§ Goal of the exercise
The word to look for is "GetVarUInt". Report every line of the entries below that has it.

§ Dataset entries
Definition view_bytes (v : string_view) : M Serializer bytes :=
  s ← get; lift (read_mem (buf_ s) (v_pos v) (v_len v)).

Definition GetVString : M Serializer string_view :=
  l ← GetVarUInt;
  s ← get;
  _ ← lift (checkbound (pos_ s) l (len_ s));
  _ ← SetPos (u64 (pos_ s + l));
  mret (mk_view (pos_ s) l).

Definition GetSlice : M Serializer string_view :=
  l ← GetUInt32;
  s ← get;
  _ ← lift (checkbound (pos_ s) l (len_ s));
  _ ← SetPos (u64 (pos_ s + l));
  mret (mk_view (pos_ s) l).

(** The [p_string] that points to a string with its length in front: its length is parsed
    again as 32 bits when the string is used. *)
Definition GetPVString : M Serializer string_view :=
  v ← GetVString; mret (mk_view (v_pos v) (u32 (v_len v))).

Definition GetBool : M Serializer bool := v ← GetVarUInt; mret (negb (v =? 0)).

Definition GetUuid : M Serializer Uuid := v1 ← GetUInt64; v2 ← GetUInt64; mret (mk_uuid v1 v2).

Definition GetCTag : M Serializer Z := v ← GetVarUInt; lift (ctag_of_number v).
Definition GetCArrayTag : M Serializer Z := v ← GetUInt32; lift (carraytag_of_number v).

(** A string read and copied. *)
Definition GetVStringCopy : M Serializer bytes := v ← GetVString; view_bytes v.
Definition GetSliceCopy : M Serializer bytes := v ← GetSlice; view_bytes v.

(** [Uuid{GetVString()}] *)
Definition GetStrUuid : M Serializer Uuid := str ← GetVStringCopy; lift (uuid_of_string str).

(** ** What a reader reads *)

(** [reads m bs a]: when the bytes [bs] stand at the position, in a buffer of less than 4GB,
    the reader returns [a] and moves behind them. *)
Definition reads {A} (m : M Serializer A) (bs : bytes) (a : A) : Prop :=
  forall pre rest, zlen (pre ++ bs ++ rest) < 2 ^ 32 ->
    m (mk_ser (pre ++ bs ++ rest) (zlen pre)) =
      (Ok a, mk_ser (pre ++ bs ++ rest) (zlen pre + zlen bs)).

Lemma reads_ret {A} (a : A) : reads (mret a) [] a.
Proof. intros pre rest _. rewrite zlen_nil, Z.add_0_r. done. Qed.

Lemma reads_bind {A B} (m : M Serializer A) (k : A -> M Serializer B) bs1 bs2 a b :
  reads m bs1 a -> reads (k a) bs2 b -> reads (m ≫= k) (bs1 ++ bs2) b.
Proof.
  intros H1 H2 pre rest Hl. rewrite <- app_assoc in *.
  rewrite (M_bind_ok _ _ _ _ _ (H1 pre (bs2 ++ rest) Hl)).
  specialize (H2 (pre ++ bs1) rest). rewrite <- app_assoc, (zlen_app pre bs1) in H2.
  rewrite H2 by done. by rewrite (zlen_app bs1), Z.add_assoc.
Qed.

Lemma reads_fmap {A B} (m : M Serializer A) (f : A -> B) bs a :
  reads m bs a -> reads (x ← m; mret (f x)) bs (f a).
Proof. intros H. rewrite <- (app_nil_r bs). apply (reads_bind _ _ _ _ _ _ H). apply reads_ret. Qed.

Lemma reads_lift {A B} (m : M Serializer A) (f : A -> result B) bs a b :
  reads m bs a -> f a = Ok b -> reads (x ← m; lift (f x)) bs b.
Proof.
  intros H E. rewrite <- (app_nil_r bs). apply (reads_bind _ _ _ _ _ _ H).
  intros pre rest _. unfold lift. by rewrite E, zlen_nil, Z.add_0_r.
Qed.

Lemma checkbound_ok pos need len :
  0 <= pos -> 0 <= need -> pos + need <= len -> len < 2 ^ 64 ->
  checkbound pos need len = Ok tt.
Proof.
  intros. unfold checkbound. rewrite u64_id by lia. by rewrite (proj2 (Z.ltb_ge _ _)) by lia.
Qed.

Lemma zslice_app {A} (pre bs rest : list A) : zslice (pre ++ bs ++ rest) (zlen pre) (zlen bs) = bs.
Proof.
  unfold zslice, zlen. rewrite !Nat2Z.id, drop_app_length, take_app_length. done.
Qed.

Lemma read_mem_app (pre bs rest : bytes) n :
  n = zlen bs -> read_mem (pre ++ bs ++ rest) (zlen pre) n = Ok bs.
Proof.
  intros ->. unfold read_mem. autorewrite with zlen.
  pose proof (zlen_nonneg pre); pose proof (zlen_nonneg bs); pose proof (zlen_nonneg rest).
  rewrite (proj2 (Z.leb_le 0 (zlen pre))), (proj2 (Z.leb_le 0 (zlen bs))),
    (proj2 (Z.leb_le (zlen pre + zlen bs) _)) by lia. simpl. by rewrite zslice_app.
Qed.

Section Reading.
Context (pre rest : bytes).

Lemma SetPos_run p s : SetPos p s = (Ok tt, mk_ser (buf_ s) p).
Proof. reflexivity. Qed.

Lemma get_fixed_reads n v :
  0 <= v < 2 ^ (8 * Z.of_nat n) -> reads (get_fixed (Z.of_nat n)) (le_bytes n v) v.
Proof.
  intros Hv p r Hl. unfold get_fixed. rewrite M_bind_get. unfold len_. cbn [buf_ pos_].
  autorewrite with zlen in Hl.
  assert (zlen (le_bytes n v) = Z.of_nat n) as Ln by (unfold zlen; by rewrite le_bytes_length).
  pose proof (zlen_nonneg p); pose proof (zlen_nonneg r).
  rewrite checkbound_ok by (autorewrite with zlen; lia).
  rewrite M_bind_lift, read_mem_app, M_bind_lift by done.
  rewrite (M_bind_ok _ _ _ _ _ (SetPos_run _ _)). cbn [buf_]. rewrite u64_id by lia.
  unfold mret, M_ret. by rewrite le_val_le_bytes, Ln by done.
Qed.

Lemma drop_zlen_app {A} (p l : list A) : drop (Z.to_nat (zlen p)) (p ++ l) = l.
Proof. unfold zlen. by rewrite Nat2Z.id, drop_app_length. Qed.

§ Result of the task
  l ← GetVarUInt;
Definition GetBool : M Serializer bool := v ← GetVarUInt; mret (negb (v =? 0)).
Definition GetCTag : M Serializer Z := v ← GetVarUInt; lift (ctag_of_number v).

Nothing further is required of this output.